The performance audit report, which covered the period January 1, 2015 to August 15, 2018, revealed that in the three years, approximately $950M in drugs and medical supplies had expired.
“As well, over 4000 spoilt vaccines were seen among usable supplies. Supplies were damaged in private warehouses, because there were no agreements specifying storage conditions,” the Audit Office said.
Further, the Audit Office found that essential items were out of stock for extremely long periods.
“Poor inventory management and the absence of buffer stock at the Materials Management Units and Regional Health Facilities led to frequent stock-outs of essential drugs and medical supplies. The Units were unable to supply 43% of requests from Health Facilities. Further, Health Facilities had to wait as long as 50 days to collect much needed supplies,” the Audit Office explained.

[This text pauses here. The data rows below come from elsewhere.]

(** * MCP tool enumeration service: a shallow embedding and its properties

    The development follows the layout of the Python packages:
    - [Py]                 the Python values and built-ins the code relies on;
    - [mcp_config]         domain/entities/mcp_config.py;
    - [dtos]               domain/dto/tool_enumeration_dtos.py;
    - [interfaces]         domain/interfaces/tool_discovery_interfaces.py;
    - [mcp_json_strategy]  strategies/mcp_json_strategy.py;
    - [service]            tool_enumeration_service/service.py;
    - [pydantic], [httpx]  the library behaviour the strategies lean on;
    - [http_strategy]      strategies/http_strategy.py;
    - [stdio_strategy]     strategies/stdio_strategy.py;
    - [container]          app/container.py.

    Everything outside the interpreter (HTTP peers, child processes, the
    clock) is an explicit oracle argument of the function that talks to it.
    The properties come after the definitions, one section per component. *)

From Stdlib Require Import List String Ascii ZArith Bool Lia DecimalString.
Import ListNotations.
Local Open Scope list_scope.
Local Open Scope string_scope.
Set Warnings "-register-all".
(** The invariant of the loop, in terms of the number of executed
    iterations [length (y_hats st)]. *)
Record inv (st : state) : Prop := mk_inv {
  inv_att : length (attentions st) = length (y_hats st);
  inv_len : length (y_hats_seq_lens st) = batch_size;
  inv_rows : length (bi st) = 3%nat;
  (* the ring buffer holds the last three indicators *)
  inv_recent : forall s b,
    (s < length (y_hats st))%nat -> (length (y_hats st) <= s + 3)%nat ->
    (b < batch_size)%nat ->
    nth b (nth (s mod 3) (bi st) []) false = eos_at (y_hats st) s b;
  inv_fresh : forall k b,
    (length (y_hats st) <= k)%nat -> (k < 3)%nat -> (b < batch_size)%nat ->
    nth b (nth k (bi st) []) false = false;
  (* a length is the default, or one past the first run of three *)
  inv_lens : forall b, (b < batch_size)%nat ->
    (nth b (y_hats_seq_lens st) 0 = Z.of_nat (max_seq_lens cfg) /\
     forall s, (s < length (y_hats st))%nat ->
               triple_at (y_hats st) s b = false)
    \/
    (exists s, (s < length (y_hats st))%nat /\
       triple_at (y_hats st) s b = true /\
       (forall s', (s' < s)%nat -> triple_at (y_hats st) s' b = false) /\
       nth b (y_hats_seq_lens st) 0 = Z.of_nat s + 1);
  inv_steps : (length (y_hats st) <= max_seq_lens cfg)%nat;
  inv_stopped : stopped st = true ->
    (1 <= length (y_hats st))%nat /\
    forall b, (b < batch_size)%nat ->
      nth b (y_hats_seq_lens st) 0 <= Z.of_nat (length (y_hats st));
  inv_going : stopped st = false -> (1 <= length (y_hats st))%nat ->
    exists b, (b < batch_size)%nat /\
      nth b (y_hats_seq_lens st) 0 > Z.of_nat (length (y_hats st));
  inv_some : (1 <= length (y_hats st))%nat -> (1 <= batch_size)%nat ->
    exists b, (b < batch_size)%nat /\
      nth b (y_hats_seq_lens st) 0 >= Z.of_nat (length (y_hats st))
}.
Lemma pruning_loop_domain hasOwnership getOwnershipKind alloc Blocks :
  ∀ (st st' : SILFunction * gmap nat (option nat)),
    foldM (λ (st : SILFunction * gmap nat (option nat)) Block,
             '(F, SI) ← promoteAllocationInBlock hasOwnership getOwnershipKind
                          alloc st.1 Block;
             Some (F, <[Block := SI]> st.2))
          st Blocks = Some st' →
    ∀ b, is_Some (st'.2 !! b) ↔ is_Some (st.2 !! b) ∨ b ∈ Blocks.
Proof.
  induction Blocks as [|BB r IH]; intros st st'.
  - intros [= <-] b. split; [by left|]. intros [H|H]; [done|by apply elem_of_nil in H].
  - rewrite foldM_cons.
    destruct (promoteAllocationInBlock hasOwnership getOwnershipKind alloc st.1 BB)
      as [[F1 SI]|]; simpl; [|done].
    intros Hrest b. rewrite (IH _ _ Hrest b). simpl. rewrite elem_of_cons.
    destruct (decide (b = BB)) as [->|Hne].
    + rewrite lookup_insert_eq. split; [intros _; right; by left|intros _; left; done].
    + rewrite lookup_insert_ne by done. split; [tauto|]. intros [H|[H|H]]; tauto.
Qed.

It said too that during the specified period, contracts did not include clauses to prevent late delivery or to facilitate the recovery of payments from suppliers who did not deliver the items. Citing an example, the Audit Office pointed out that at the end of August 2018, 12 suppliers did not deliver drugs and medical supplies valued at $346M from purchases made from 2015 to 2017. In October 2020, one of the suppliers delivered $40M in supplies, however, supplies valued at over $306M are still to be delivered.
The performance audit confirmed the fears of stakeholders that large sums of monies were being spent for the acquisition of drugs and medical supplies in the absence of proper systems for storage at the primary, regional and clinical healthcare facilities.
Given the deficiencies within the system, the Audit Office has made a total of 11 recommendations to the Health Ministry’s Permanent Secretary and the Regional Executive Office, intended to address the shortcoming, thereby, improving the management of drugs and medical supplies.